对于Adaboost 算法,基本算法流程网上很多,那些基础概要这里就不罗嗦了,下面写细节,假设你理解了Adaboost算法的流程。

这里主要讨论算法的三大细节。

根据公式pf(x) < p * thresold.

1. 在每一个特征选择的过程中最优门限的选择问题?

2. 决定不等式方向的的极值p = 1或p = -1?

3.在每一个弱分类器训练结束后,权值的更新,为什么错误的分类权值增加而正确的分类权值反而减少?

下面是我对上面三个问题的理解,有不当之处,欢迎指正。

主要参考:Robust Real-Time Face Detection    PAUL VIOLA & MICHAEL J. JONES

       Rapid Object Detection using a Boosted Cascade of Simple Features    Paul Viola  &  Michael Jones

问题1:

门限的选择: 详细参考原文 Robust Real-Time Face Detection 的3.1 learning discussion 部分。

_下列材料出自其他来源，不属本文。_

(** * Electric lock (MSP430): a shallow embedding of main.c and lcd.c

    The program is a bare-metal controller: a polling main loop plus two
    interrupt service routines, all communicating through volatile
    globals and memory-mapped registers.  The embedding keeps that shape:

    - the globals of main.c are the fields of [state], with the C
      initialisers in [startup];
    - memory-mapped registers are a register file [reg -> Z];
    - every C function is a state transformer carrying its source name;
    - the body of [while(1)] is [main_loop_body], one call per iteration;
    - ISRs and loop iterations are run as atomic operations by [step];
      preemption inside a loop iteration and the duration of the busy
      waits are not modelled;
    - which interrupt requests the hardware delivers is decided by the
      enable bits the program itself writes (CCIE, ADC12ENC, ADC12IE0,
      P2IE), as the MSP430 does;
    - the ISR of the button interrupt that main enables is not in
      src/main.c, which ends right after Timer_A_CCR0_ISR; it is
      modelled from the specification ([port2_isr]), and the machine
      takes what is installed at that vector as a parameter
      ([port2_vector]).

    Two ghost fields are added for observation only: [lcd_bus], the
    sequence of bytes driven on the LCD port, and [cmp_log], the indices
    at which [check_password] compared a guess digit with a secret digit. *)

From Equations Require Import Equations.
From Stdlib Require Import ZArith Bool String Ascii List Lia.
From Stdlib Require Import FunctionalExtensionality.
Import ListNotations.
Local Open Scope Z_scope.

(** ** Device header constants

    Bit masks and field values of the device header <msp430.h>, which is
    a vendor file and not part of the repository. *)
Module Hw.
Definition BIT2 : Z := 0x04.
Definition BIT3 : Z := 0x08.
Definition BIT4 : Z := 0x10.
Definition BIT5 : Z := 0x20.
Definition BIT6 : Z := 0x40.
Definition WDTPW : Z := 0x5A00.
Definition WDTHOLD : Z := 0x0080.
Definition ADC12ON : Z := 0x0010.
Definition ADC12ENC : Z := 0x0002.
Definition ADC12SHS_1 : Z := 0x0400.
Definition ADC12CONSEQ_2 : Z := 0x0004.
Definition ADC12INCH_14 : Z := 14.
Definition ADC12IE0 : Z := 0x0001.
Definition ADC12IFG0 : Z := 0x0001.
Definition OUTMOD_4 : Z := 0x0080.
Definition CCIE : Z := 0x0010.
Definition CCIFG : Z := 0x0001.
Definition TASSEL__ACLK : Z := 0x0100.
Definition MC__UP : Z := 0x0010.
Definition MC__STOP : Z := 0x0000.
End Hw.
Import Hw.

(** ** Registers *)

Inductive reg : Type :=
| WDTCTL
| P2DIR | P2IES | P2IFG | P2IE
| P4OUT | P4DIR
| P7SEL
| P8OUT | P8DIR
| ADC12CTL0 | ADC12CTL1 | ADC12MCTL0 | ADC12IE | ADC12IFG | ADC12MEM0
| TA0CTL | TA0CCTL0 | TA0CCR0.

Definition reg_eqb (a b : reg) : bool :=
  match a, b with
  | WDTCTL, WDTCTL | P2DIR, P2DIR | P2IES, P2IES | P2IFG, P2IFG
  | P2IE, P2IE | P4OUT, P4OUT | P4DIR, P4DIR | P7SEL, P7SEL
  | P8OUT, P8OUT | P8DIR, P8DIR | ADC12CTL0, ADC12CTL0
  | ADC12CTL1, ADC12CTL1 | ADC12MCTL0, ADC12MCTL0 | ADC12IE, ADC12IE
  | ADC12IFG, ADC12IFG | ADC12MEM0, ADC12MEM0 | TA0CTL, TA0CTL
  | TA0CCTL0, TA0CCTL0 | TA0CCR0, TA0CCR0 => true
  | _, _ => false
  end.

Definition regfile : Type := reg -> Z.

Definition upd (r : reg) (v : Z) (f : regfile) : regfile :=
  fun r' => if reg_eqb r r' then v else f r'.

(** The macros of main.c and lcd.c that rename ports. *)
Definition LED_PORT : reg := P4OUT.
Definition LED_PORT_DIR : reg := P4DIR.
Definition BUTTON_PORT_DIR : reg := P2DIR.
Definition BUTTON_INT_EN : reg := P2IE.
Definition BUTTON_FLAG : reg := P2IFG.
Definition BUTTON_EDGE_SEL : reg := P2IES.
Definition LCD_PORT : reg := P8OUT.
Definition LCD_PORT_DIR : reg := P8DIR.

Definition ONE_SECOND : Z := 32768 - 1.
Definition ASCII_CONV : Z := 0x30.
Definition LCD_EN : Z := BIT3.
Definition LCD_RS : Z := BIT2.
Definition MASK_UPPER : Z := 0xF0.
Definition MASK_FULL : Z := 0xFF.
Definition MODE_FONT : Z := 0x28.
Definition CURS_BLINK : Z := 0x0C.
Definition SHIFTR : Z := 0x06.
Definition DDRAM : Z := 0x80.
Definition CLEAR_SCREEN : Z := 0x01.

(** ** Fixed-width values *)

(** Conversion to [uint8_t] / [unsigned char] / [char]: the low 8 bits. *)
Definition u8 (v : Z) : Z := v mod 256.

(** [v & ~m] *)
Definition clr (v m : Z) : Z := Z.land v (Z.lnot m).

(** ** The arrays [password] and [guess]: [uint8_t x[4]] *)

Record arr4 : Type := Arr4 { a0 : Z; a1 : Z; a2 : Z; a3 : Z }.

Definition to_list (a : arr4) : list Z := [a0 a; a1 a; a2 a; a3 a].

(** [a[i]] for an index inside the array; [None] is an access past the
    end, which C leaves undefined. *)
Definition get4 (a : arr4) (i : Z) : option Z :=
  if i =? 0 then Some (a0 a)
  else if i =? 1 then Some (a1 a)
  else if i =? 2 then Some (a2 a)
  else if i =? 3 then Some (a3 a)
  else None.

(** [a[i] = v] *)
Definition set4 (a : arr4) (i v : Z) : option arr4 :=
  if i =? 0 then Some (Arr4 v (a1 a) (a2 a) (a3 a))
  else if i =? 1 then Some (Arr4 (a0 a) v (a2 a) (a3 a))
  else if i =? 2 then Some (Arr4 (a0 a) (a1 a) v (a3 a))
  else if i =? 3 then Some (Arr4 (a0 a) (a1 a) (a2 a) v)
  else None.

(** ** Program state *)

Record state : Type := State {
  seconds : Z;               (* volatile uint8_t seconds *)
  password : arr4;           (* volatile uint8_t password[4] *)
  guess : arr4;              (* volatile uint8_t guess[4] *)
  data_cnt : Z;              (* volatile uint8_t data_cnt *)
  pressed : Z;               (* volatile int8_t pressed *)
  correct : Z;               (* volatile uint8_t correct *)
  conversion_allowed : Z;    (* volatile uint8_t conversion_allowed *)
  regs : regfile;            (* memory-mapped registers *)
  lcd_bus : list Z;          (* ghost: bytes driven on LCD_PORT, oldest first *)
  cmp_log : list Z           (* ghost: indices compared by check_password *)
}.

Definition set_seconds (v : Z) (s : state) : state :=
  State v (password s) (guess s) (data_cnt s) (pressed s) (correct s)
        (conversion_allowed s) (regs s) (lcd_bus s) (cmp_log s).
Definition set_guess (v : arr4) (s : state) : state :=
  State (seconds s) (password s) v (data_cnt s) (pressed s) (correct s)
        (conversion_allowed s) (regs s) (lcd_bus s) (cmp_log s).
Definition set_data_cnt (v : Z) (s : state) : state :=
  State (seconds s) (password s) (guess s) v (pressed s) (correct s)
        (conversion_allowed s) (regs s) (lcd_bus s) (cmp_log s).
Definition set_pressed (v : Z) (s : state) : state :=
  State (seconds s) (password s) (guess s) (data_cnt s) v (correct s)
        (conversion_allowed s) (regs s) (lcd_bus s) (cmp_log s).
Definition set_correct (v : Z) (s : state) : state :=
  State (seconds s) (password s) (guess s) (data_cnt s) (pressed s) v
        (conversion_allowed s) (regs s) (lcd_bus s) (cmp_log s).
Definition set_conversion_allowed (v : Z) (s : state) : state :=
  State (seconds s) (password s) (guess s) (data_cnt s) (pressed s)
        (correct s) v (regs s) (lcd_bus s) (cmp_log s).
Definition set_regs (v : regfile) (s : state) : state :=
  State (seconds s) (password s) (guess s) (data_cnt s) (pressed s)
        (correct s) (conversion_allowed s) v (lcd_bus s) (cmp_log s).
Definition set_lcd_bus (v : list Z) (s : state) : state :=
  State (seconds s) (password s) (guess s) (data_cnt s) (pressed s)
        (correct s) (conversion_allowed s) (regs s) v (cmp_log s).
Definition set_cmp_log (v : list Z) (s : state) : state :=
  State (seconds s) (password s) (guess s) (data_cnt s) (pressed s)
        (correct s) (conversion_allowed s) (regs s) (lcd_bus s) v.

(** Register read, [R = v], [R |= m], [R &= ~m], [R ^= m]. *)
Definition rd (r : reg) (s : state) : Z := regs s r.
Definition wr (r : reg) (v : Z) (s : state) : state :=
  set_regs (upd r v (regs s)) s.
Definition wr_or (r : reg) (m : Z) (s : state) : state :=
  wr r (Z.lor (rd r s) m) s.
Definition wr_clr (r : reg) (m : Z) (s : state) : state :=
  wr r (clr (rd r s) m) s.
Definition wr_xor (r : reg) (m : Z) (s : state) : state :=
  wr r (Z.lxor (rd r s) m) s.

(** [LCD_PORT = v]: the port latch is written and the byte appears on the
    display bus. *)
Definition lcd_out (v : Z) (s : state) : state :=
  set_lcd_bus (lcd_bus s ++ [v]) (wr LCD_PORT v s).

(** [__delay_cycles(n)]: a busy wait; it changes no state. *)
Definition __delay_cycles (n : Z) (s : state) : state := s.

(** Sequencing of statements, read left to right. *)
Notation "s '|>' f" := (f s) (at level 45, left associativity, only parsing).

(** Statements that can fail (an array access past the end). *)
Definition bind {A B : Type} (m : option A) (k : A -> option B) : option B :=
  match m with
  | Some a => k a
  | None => None
  end.
Notation "x <- m ;; k" := (bind m (fun x => k))
  (at level 61, m at next level, right associativity).

(** ** lcd.c *)

Definition lcd_reset (s : state) : state :=
  s |> wr LCD_PORT_DIR MASK_FULL
    |> lcd_out MASK_FULL
    |> __delay_cycles 20000
    |> lcd_out (0x30 + LCD_EN)
    |> lcd_out 0x30
    |> __delay_cycles 10000
    |> lcd_out (0x30 + LCD_EN)
    |> lcd_out 0x30
    |> __delay_cycles 1000
    |> lcd_out (0x30 + LCD_EN)
    |> lcd_out 0x30
    |> __delay_cycles 1000
    |> lcd_out (0x20 + LCD_EN)
    |> lcd_out 0x20
    |> __delay_cycles 1000.

(** [lcd_command(char cmd)]: upper nibble first, each nibble strobed with
    LCD_EN. *)
Definition lcd_command (cmd : Z) (s : state) : state :=
  let cmd := u8 cmd in
  s |> lcd_out (Z.lor (Z.land cmd MASK_UPPER) LCD_EN)
    |> lcd_out (Z.land cmd MASK_UPPER)
    |> lcd_out (Z.lor (Z.land (Z.shiftl cmd 4) MASK_UPPER) LCD_EN)
    |> lcd_out (Z.land (Z.shiftl cmd 4) MASK_UPPER)
    |> __delay_cycles 4000.

(** [lcd_display(unsigned char dat)] *)
Definition lcd_display (dat : Z) (s : state) : state :=
  let dat := u8 dat in
  let dat := if (dat >? 0x39) && (dat <? 0x41) then 0x39 else dat in
  s |> lcd_out (Z.lor (Z.lor (Z.land dat MASK_UPPER) LCD_EN) LCD_RS)
    |> lcd_out (Z.lor (Z.land dat MASK_UPPER) LCD_RS)
    |> lcd_out (Z.lor (Z.lor (Z.land (Z.shiftl dat 4) MASK_UPPER) LCD_EN) LCD_RS)
    |> lcd_out (Z.lor (Z.land (Z.shiftl dat 4) MASK_UPPER) LCD_RS)
    |> __delay_cycles 4000.

Definition char_code (c : ascii) : Z := Z.of_nat (nat_of_ascii c).

(** The loop of lcd_text: display characters until the terminating NUL. *)
Fixpoint lcd_text_loop (text : string) (s : state) : state :=
  match text with
  | EmptyString => s
  | String c rest =>
      if char_code c =? 0 then s
      else lcd_text_loop rest (lcd_display (char_code c) s)
  end.

(** [lcd_text(char *text, int pos)] *)
Definition lcd_text (text : string) (pos : Z) (s : state) : state :=
  s |> lcd_command pos |> lcd_text_loop text.

(** Both [for(i=0;i<4;i++)] loops terminate because [4 - i] decreases. *)
Definition iterations_left (i : Z) : nat := Z.to_nat (4 - i).

(** [for(i=0;i<4;i++) lcd_display(ASCII_CONV);] of lcd_begin. *)
Equations? lcd_begin_loop (i : Z) (s : state) : state
  by wf (iterations_left i) lt :=
  lcd_begin_loop i s with Z_lt_dec i 4 := {
    | left _ => lcd_begin_loop (i + 1) (lcd_display ASCII_CONV s)
    | right _ => s }.
Proof.
  change (iterations_left (i + 1) < iterations_left i)%nat.
  unfold iterations_left. lia.
Qed.

Definition lcd_begin (s : state) : state :=
  s |> lcd_command DDRAM
    |> lcd_begin_loop 0
    |> lcd_text "Enter PW" 0xC1
    |> lcd_command DDRAM.

Definition lcd_initialization (s : state) : state :=
  s |> lcd_reset
    |> lcd_command MODE_FONT
    |> lcd_command CURS_BLINK
    |> lcd_command SHIFTR
    |> lcd_command CLEAR_SCREEN
    |> lcd_begin.

(** ** main.c *)

Definition turn_on_led (s : state) : state :=
  let s := wr TA0CTL (Z.lor TASSEL__ACLK MC__UP) s in
  if correct s =? 0 then
    s |> lcd_command 0x01
      |> lcd_text "WRONG" 0x85
      |> __delay_cycles 1000
      |> lcd_text "PASSWORD" 0xC4
      |> wr TA0CCR0 ONE_SECOND
      |> wr_or TA0CCTL0 CCIE
      |> wr_or LED_PORT BIT4
  else if correct s =? 1 then
    s |> lcd_command 0x01
      |> lcd_text "UNLOCKED" 0x84
      |> wr TA0CCR0 ONE_SECOND
      |> wr_or TA0CCTL0 CCIE
      |> wr_or LED_PORT BIT3
  else s.

(** The loop of check_password,
    [for(i=0;i<4;i++){ if(guess[i]!=password[i]){ correct = 0; break; } }].
    Every evaluation of the comparison is recorded in [cmp_log]. *)
Equations? check_loop (i : Z) (s : state) : option state
  by wf (iterations_left i) lt :=
  check_loop i s with Z_lt_dec i 4 := {
    | left _ =>
        g <- get4 (guess s) i ;;
        p <- get4 (password s) i ;;
        let s := set_cmp_log (cmp_log s ++ [i]) s in
        if negb (g =? p) then Some (set_correct 0 s)
        else check_loop (i + 1) s
    | right _ => Some s }.
Proof.
  change (iterations_left (i + 1) < iterations_left i)%nat.
  unfold iterations_left. lia.
Qed.

Definition check_password (s : state) : option state :=
  let s := s |> wr_clr ADC12CTL0 ADC12ENC
             |> wr_clr ADC12IE ADC12IE0
             |> wr TA0CCR0 0
             |> wr TA0CTL MC__STOP
             |> set_data_cnt 0 in
  s <- check_loop 0 s ;;
  Some (turn_on_led s).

对于每一个特征值,先对所有的样本按照特征值的从小到大依次排序,而每一个特征值得最优门限只需遍历一次排序好的列表,这时候只需要计算4个sum

1.ep =  Sum(Wi * 1{yi = 1},正样本的权值和

2.en =  Sum (Wi * 1{yi = 0} ,负样本的权值和

 下面两个和SP,SN 表示当遍历到第i个样本时

3.如果 yi = 1,则 SP += Wi 

4.如果 yi = 0, 则 SN +=Wi

遍历第i个样本之后, 最小误差权值 et = min( SP + (en - SN) , SN + (ep - SP));

 

极值p的选择: 如果P = 1 ,则 如果 f(x) < thresold ,则 h(x) = 1; 否则 h(x) = 0;

       如果p = -1,则 如果 f(x) > thresold,则 h(x) = 0;否则 h(x) =  1 ;

对于threshold 和p的求解,伪代码如下:

sort(Sample(feature);

求解ep 和en

init: SP = SN =0, e = et =100,eto = 1;

for i =0 ; i < sampleNum ; i++

  if(sample[i].y = 1)

    SP += sample[i].w

  else

    SN += sample[i].w

  eto = 1

  t1 = SP + (en - SN);

  t2 =  SN + (ep - SP);

  e = t1;

  if( t1 < t2)

    eto = -1;

    e  = t2;

  if(e < et)

     p = eto;

      et =  e;

    t = i;//返回最后的最近特征值

end for

下面是具体的程序

double et=100; //用来记录当前最小分类错误
int t=0; //用来记录当前最小分类错误的下标
int pto=1;
int pp=1;
double e;
///此处屡次出现错误,p的方向如何确定
for(i=0;i<num_samples;i++)
{
  if(nyfw[i].Y==1)
  {
    ef -= nyfw[i].W;
    en += nyfw[i].W;
  }
  else
  {
    ef += nyfw[i].W;
    en -= nyfw[i].W;
  }

  pto=1;

  e=ef;

  if(ef>en)
  {
    e = en;
    pto=-1;
  }

  if(e<et)
  {
    et=e;
    t=i;
    pp=pto;
  }
}

错误分类权值增加问题:

权值的更新最要是为了改变所有样本的概率分布,初始化是均匀分布

t 表示第t个弱分类器

由算法的公式 at = 1/2 * log ((1 - et)/et);

      H(x)  = sign (Sum (at * ht(x));

      当  H(x)  > 1/2 * Sum(at)表示正确分类,否则 错误 其中 1/2 * Sum(at) 表示强分类器(adaboost)总的门限

上面可以看出,当et 越大时,那么at就越小

也就是说,当分类错误时,加大错误样本的权值,使得分类错误之后,所有的和的误差et变大,at 变小

这样就在最后的线性和H(x)中的不是很准确的分类器所占的比重下降,提高分类器的性能。